Charlotte Gingras' profile page
Susan Ouriou is an award-winning literary translator who has translated the fiction of Quebec, Latin-American, French and Spanish authors. She won Canada’s Governor General’s Literary Award for Translation in 2009 for Pieces of Me by Charlotte Gingras, after first being shortlisted for The Road to Chlifa by Michèle Marineau and then for Necessary Betrayals by Guillaume Vigneault. The Road to Chlifa was also awarded an honour list placing by IBBY (International Board of Books for Youth) as were Naomi and Mrs. Lumbago by Gilles Tibo, This Side of the Sky by Marie-Francine Hébert and Pieces of Me. Necessary Betrayals was also voted one of the 100 best books of 2002 by the Globe and Mail. Another translation, The Thirteenth Summer by José Luis Olaizola, was runner-up for the John Glassco Translation Prize. She has worked as the director of the Banff International Literary Translation Centre and as faculty for the Banff Centre's Aboriginal Emerging Writers residency. She is the editor of the 2010 anthology Beyond Words – Translating the World.
Awards
- Winner, Outstanding International Book, USBBY
- Short-listed, Best Books for Young Adults, ALA/YALSA
- Winner, IBBY Honour List, translation, The International Board on Books for Young People
- Winner, Governor General's Literary Award, translation, Canada Council for the Arts
Editorial Reviews
Many teens will relate to Mira's tattered relationships with her parents, as well as her broiling resentment.
Kirkus Reviews
... a sensitive portrayal of one girl's loneliness and growth.
School Library Journal
Librarian Reviews
Pieces of Me
Almost 15, desperately lonely, Mira finds solace only in her imagination. Books and reading, drawing and day-dreaming – all offer rare chances for some semblance of normalcy, rather than the perpetual feeling of being smothered by her overprotective and deeply unhappy mother, plagued by depression, and the fleeting and unsatisfying visits of a father who escaped.Then, Catherine enters Mira’s world. Suddenly Mira is no longer trapped in her room in her mother’s tiny half-basement apartment. But Mira hasn’t had a friend before and friendship, which seemed so easy in books, isn’t quite so easy to cope with as she had hoped – especially since Catherine is able to move through the world with an ease that Mira doesn’t really understand. Mira’s friendship zigzags from an almost smothering obsessiveness to gut-wrenching anger and, when Mira’s father tragically dies, she finds that even this new friendship isn’t enough to hold her world together. Gradually, with help, Mira learns how to fit together the “pieces of me” and fully embrace her dreams for the future.

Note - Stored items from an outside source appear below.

(** A buffer of 128 bytes that holds [line] and a terminator. *)
Lemma buffer_ends i (buffer line : list Z) : length buffer = 128%nat -> (i < 128)%nat ->
  take i buffer = line -> <[i := 0]> buffer = line ++ 0 :: drop (S i) buffer.
Proof. intros Hb Hi <-. by rewrite insert_take_drop by lia. Qed.

Lemma getCommand_loop_edit input : forall i buffer line w,
  Forall (fun c => c <> 0) input -> length buffer = 128%nat ->
  i = length line -> (i <= 127)%nat -> take i buffer = line -> Forall (fun c => c <> 0) line ->
  getCommand_loop commands input i buffer w = edit input line w.
Proof.
  induction input as [|c input IH]; intros i buffer line w Hin Hb -> Hi Ht Hl;
    cbn [getCommand_loop edit]; change (sizeof_buffer - 1)%nat with 127%nat;
    (destruct (length line <? 127)%nat eqn:E; [|by rewrite Ht]); [done|].
  apply Nat.ltb_lt in E. apply Forall_cons in Hin as [Hc Hin].
  destruct (c =? question).
  - pose proof (buffer_ends (length line) buffer line Hb ltac:(lia) Ht) as Eb.
    set (buffer0 := <[length line := 0]> buffer) in *.
    assert (length buffer0 = 128%nat) as Hb0 by (unfold buffer0; by rewrite length_insert).
    assert (cstring buffer0 = line) as Ec by (rewrite Eb; by apply cstring_app).
    assert (take (length line) buffer0 = line) as Ht0 by (rewrite Eb; apply take_app_length).
    rewrite (expand_candidates buffer0 line Ec).
    assert (forall ns, ns = candidates line ->
      getCommand_loop commands input (length line) buffer0
        (print (prompt ++ 32 :: cstring buffer0) (complete commands buffer0 (print [newline] w))) =
      edit input line (print (prompt ++ 32 :: line) (foldl show_name (print [newline] w) ns))) as Hshow.
    { intros ns ->. rewrite (complete_ok buffer0 line _ Ec), Ec. by apply IH. }
    destruct (candidates line) as [|n [|n2 ns]] eqn:Ecand; [by apply Hshow| |by apply Hshow].
    assert (n ∈ candidates line) as Hn by (rewrite Ecand; left).
    apply list_elem_of_filter in Hn as [Hm Hn]. apply names_nonzero in Hn.
    apply matches_prefix in Hm as [k ->].
    set (t := take 127 (line ++ k)).
    assert (length t <= 127)%nat as Hlt by (unfold t; rewrite length_take; lia).
    assert (length line <= length t)%nat as Hle by (unfold t; rewrite length_take, length_app; lia).
    assert (Forall (fun c => c <> 0) t) as Hnt by (by apply Forall_take).
    assert (snprintf_s (line ++ k) 128 buffer0 = t ++ 0 :: drop (S (length t)) buffer0) as -> by done.
    rewrite cstring_app by done.
    rewrite drop_app_le by done. rewrite cstring_app by (by apply Forall_drop).
    apply IH; try done.
    + rewrite length_app. cbn [length]. rewrite length_drop. lia.
    + apply take_app_length.
  - destruct (c =? newline); [by rewrite Ht|]. apply IH; try done.
    + by rewrite length_insert.
    + rewrite length_app. cbn. lia.
    + rewrite (take_S_r _ _ c); [|apply list_lookup_insert_eq; lia].
      f_equal. rewrite take_insert_ge by lia. done.
    + apply Forall_app. split; [done|by constructor].
Qed.

(** *** Sessions *)

(** A line without special characters that fits into the buffer. *)
Definition plain (l : list Z) : Prop :=
  Forall (fun c => c <> 0 /\ c <> newline /\ c <> question) l /\ (length l < 127)%nat.

Lemma edit_plain l : forall line rest w,
  Forall (fun c => c <> 0 /\ c <> newline /\ c <> question) l -> (length (line ++ l) < 127)%nat ->
  edit (l ++ newline :: rest) line w = (Some (line ++ l, rest), w).
Proof.
  induction l as [|c l IH]; intros line rest w Hl Hn; cbn [app edit]; rewrite length_app in Hn;
    rewrite (proj2 (Nat.ltb_lt _ _)) by (cbn in Hn; lia).
  - by rewrite app_nil_r.
  - apply Forall_cons in Hl as [(_ & H1 & H2) Hl]. rewrite !(proj2 (Z.eqb_neq _ _)) by done.
    rewrite IH by (done || (rewrite !length_app; cbn in *; lia)). by rewrite <- app_assoc.
Qed.

Lemma edit_typed p : forall line rest w,
  Forall (fun c => c <> 0 /\ c <> newline /\ c <> question) p -> (length (line ++ p) < 127)%nat ->
  edit (p ++ rest) line w = edit rest (line ++ p) w.
Proof.
  induction p as [|c p IH]; intros line rest w Hp Hn; cbn [app]; [by rewrite app_nil_r|].
  apply Forall_cons in Hp as [(_ & H1 & H2) Hp]. rewrite length_app in Hn. cbn [edit].
  rewrite (proj2 (Nat.ltb_lt _ _)) by (cbn in Hn; lia). rewrite !(proj2 (Z.eqb_neq _ _)) by done.
  rewrite IH by (done || (rewrite !length_app; cbn in *; lia)). by rewrite <- app_assoc.
Qed.

Definition typed (ls : list (list Z)) : list Z := mjoin ((fun l => l ++ [newline]) <$> ls).

Lemma length_typed ls : (length ls <= length (typed ls))%nat.
Proof.
  induction ls as [|l ls IH]; [done|].
  change (typed (l :: ls)) with ((l ++ [newline]) ++ typed ls).
  rewrite !length_app. cbn [length]. lia.
Qed.

Lemma nonzero_typed ls : Forall plain ls -> Forall (fun c => c <> 0) (typed ls).
Proof.
  unfold typed. induction 1 as [|l ls [Hl _] _ IH]; [constructor|].
  cbn [fmap list_fmap mjoin list_join]. apply Forall_app. split; [|exact IH].
  apply Forall_app. split; [|by repeat constructor].
  eapply Forall_impl; [exact Hl|]. by intros c [? _].
Qed.

Lemma getCommand_edit input w : (forall w, length (stack_bytes w) = 128%nat) ->
  Forall (fun c => c <> 0) input -> getCommand commands input w = edit input [] (show_prompt w).
Proof. intros Hs Hi. unfold getCommand. apply getCommand_loop_edit; try done. cbn. lia. Qed.

Lemma enter_loop_ok ls rest : forall fuel w, (forall w, length (stack_bytes w) = 128%nat) ->
  Forall (fun l => plain l /\ l <> exit_text) ls -> Forall (fun c => c <> 0) rest ->
  (length ls < fuel)%nat ->
  enter_loop commands fuel (typed ls ++ exit_text ++ newline :: rest) w =
    w ← fold_res (fun l w => run_line l (show_prompt w)) ls w; Ok (true, rest, show_prompt w).
Proof.
  induction ls as [|l ls IH]; intros [|fuel] w Hs Hls Hr Hf; cbn in Hf; try lia; cbn [enter_loop].
  - change (typed []) with (@nil Z). cbn [app fold_res].
    rewrite getCommand_edit by (done || (repeat constructor; done)).
    rewrite (edit_plain exit_text) by (repeat constructor; done). done.
  - apply Forall_cons in Hls as [[[Hl Hn] Hne] Hls].
    change (typed (l :: ls)) with ((l ++ [newline]) ++ typed ls). rewrite <- !app_assoc.
    assert (Forall (fun c => c <> 0) (typed ls ++ exit_text ++ newline :: rest)) as Hnz.
    { apply Forall_app. split; [apply nonzero_typed; eapply Forall_impl; [exact Hls|]; by intros ? [? _]|].
      by repeat constructor. }
    rewrite getCommand_edit; [|done|].
    2:{ apply Forall_app. split; [eapply Forall_impl; [exact Hl|]; by intros ? [? _]|by constructor]. }
    cbn [app]. rewrite edit_plain by done. cbn [app fold_res]. unfold run_line at 2.
    case_decide as Hh.
    + rewrite show_names_ok. apply IH; done || lia.
    + rewrite decide_False by done. rewrite run_all_ok.
      destruct (fold_res _ _ _) as [w1| | |]; [|done..]. apply IH; done || lia.
Qed.
End reference.

(** C40: The monitor.  [getCommand] is the line editor [edit], whatever the stack
    held before: it never writes outside its buffer.  A prefix of a single
    command that is completed with a question mark is that command.  A session
    of plain lines runs, for each line, all commands of that name in the order
    of their registration, or prints their names for "help", and ends at
    "exit"; if one of the commands does not come back, neither does the session,
    and nothing after it is run. *)
Theorem monitor_correct {W : Type} `{MonitorWorld W} (commands : list CommandPair) w :
  (forall w, length (stack_bytes w) = 128%nat) ->
  (forall input, Forall (fun c => c <> 0) input ->
     getCommand commands input w = edit commands input [] (show_prompt w)) /\
  (forall p n rest, plain p -> candidates commands p = [n] -> (length n < 127)%nat ->
     Forall (fun c => c <> 0) rest ->
     getCommand commands (p ++ question :: newline :: rest) w =
       (Some (n, rest), print (drop (length p) n) (show_prompt w))) /\
  (forall ls rest, Forall (fun l => plain l /\ l <> exit_text) ls -> Forall (fun c => c <> 0) rest ->
     enter commands (typed ls ++ exit_text ++ newline :: rest) w =
       w ← fold_res (fun l w => run_line commands l (show_prompt w)) ls (print entering_text w);
       Ok (true, rest, show_prompt w)).
Proof.
  intros Hs. split; [|split].
  - intros input Hi. by apply getCommand_edit.
  - intros p n rest [Hp Hlp] Hc Hn Hr. rewrite getCommand_edit; [|done|].
    2:{ apply Forall_app. split; [eapply Forall_impl; [exact Hp|]; by intros ? [? _]|by repeat constructor]. }
    rewrite edit_typed by done. cbn [app edit]. rewrite (proj2 (Nat.ltb_lt _ _)) by done.
    change (question =? question) with true. rewrite Hc, take_ge by lia.
    cbn [edit]. rewrite (proj2 (Nat.ltb_lt _ _)) by done. done.
  - intros ls rest Hls Hr. apply enter_loop_ok; try done.
    pose proof (length_typed ls) as Hle.
    rewrite !length_app. cbn. lia.
Qed.

(** Typing "heap" runs the two commands of that name in the order they were
    registered, and the one at 7, "up", never comes back. *)
Lemma monitor_correct_witness :
  let world := {| print := fun (t w : list Z) => w;
                  run_command := fun c _ w => if c =? 7 then NoFuel else Ok (w ++ [c]);
                  stack_bytes := fun _ => replicate 128 7 |} in
  let commands := registerCommand 7 [117; 112] (registerCommand 8 [104; 101; 97; 112]
                    (registerCommand 9 [104; 101; 97; 112] [])) in
  enter (H := world) commands (typed [[104; 101; 97; 112]] ++ exit_text ++ [newline]) [] =
    Ok (true, [], [9; 8]) /\
  enter (H := world) commands (typed [[117; 112]; [104; 101; 97; 112]] ++ exit_text ++ [newline]) [] =
    NoFuel.
Proof.
  intros world commands.
  destruct (monitor_correct (H := world) commands [] ltac:(done)) as (_ & _ & Hs).
  split.
  - rewrite (Hs [[104; 101; 97; 112]] []); [reflexivity| |constructor].
    repeat (constructor; [split; [split; [repeat (constructor; [done|]); constructor|cbn; lia]|done]|]).
    constructor.
  - rewrite (Hs [[117; 112]; [104; 101; 97; 112]] []); [reflexivity| |constructor].
    repeat (constructor; [split; [split; [repeat (constructor; [done|]); constructor|cbn; lia]|done]|]).
    constructor.
Defined.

Pieces of Me is as full of surprises as Mira’s friend Catherine. Just when you think you have a handle on the complexities of Mira’s sense of herself, Charlotte Gingras pulls the rug from under your feet and sends you tumbling in a different direction. She stunningly evokes Mira’s emotionally fraught world with such subtle nuances that readers might well forget that they are reading Mira’s story and imagine that she’ll suddenly appear in the drab corridors of their own high school. She offers a portrait of a teen who, in the course of this slender volume, discovers that to make sense of yourself is always a painful journey – painful for the child, painful for other teens, painful for adults. It’s no wonder that this book won the French-language Governor General’s Literary Award in 2005. It is at once breathtakingly simple and yet so complex as to force you to return to its pages to re-read bits and pieces in order to put together Mira as she deserves to be. Credit must also go to the lovely translation by Susan Ouriou.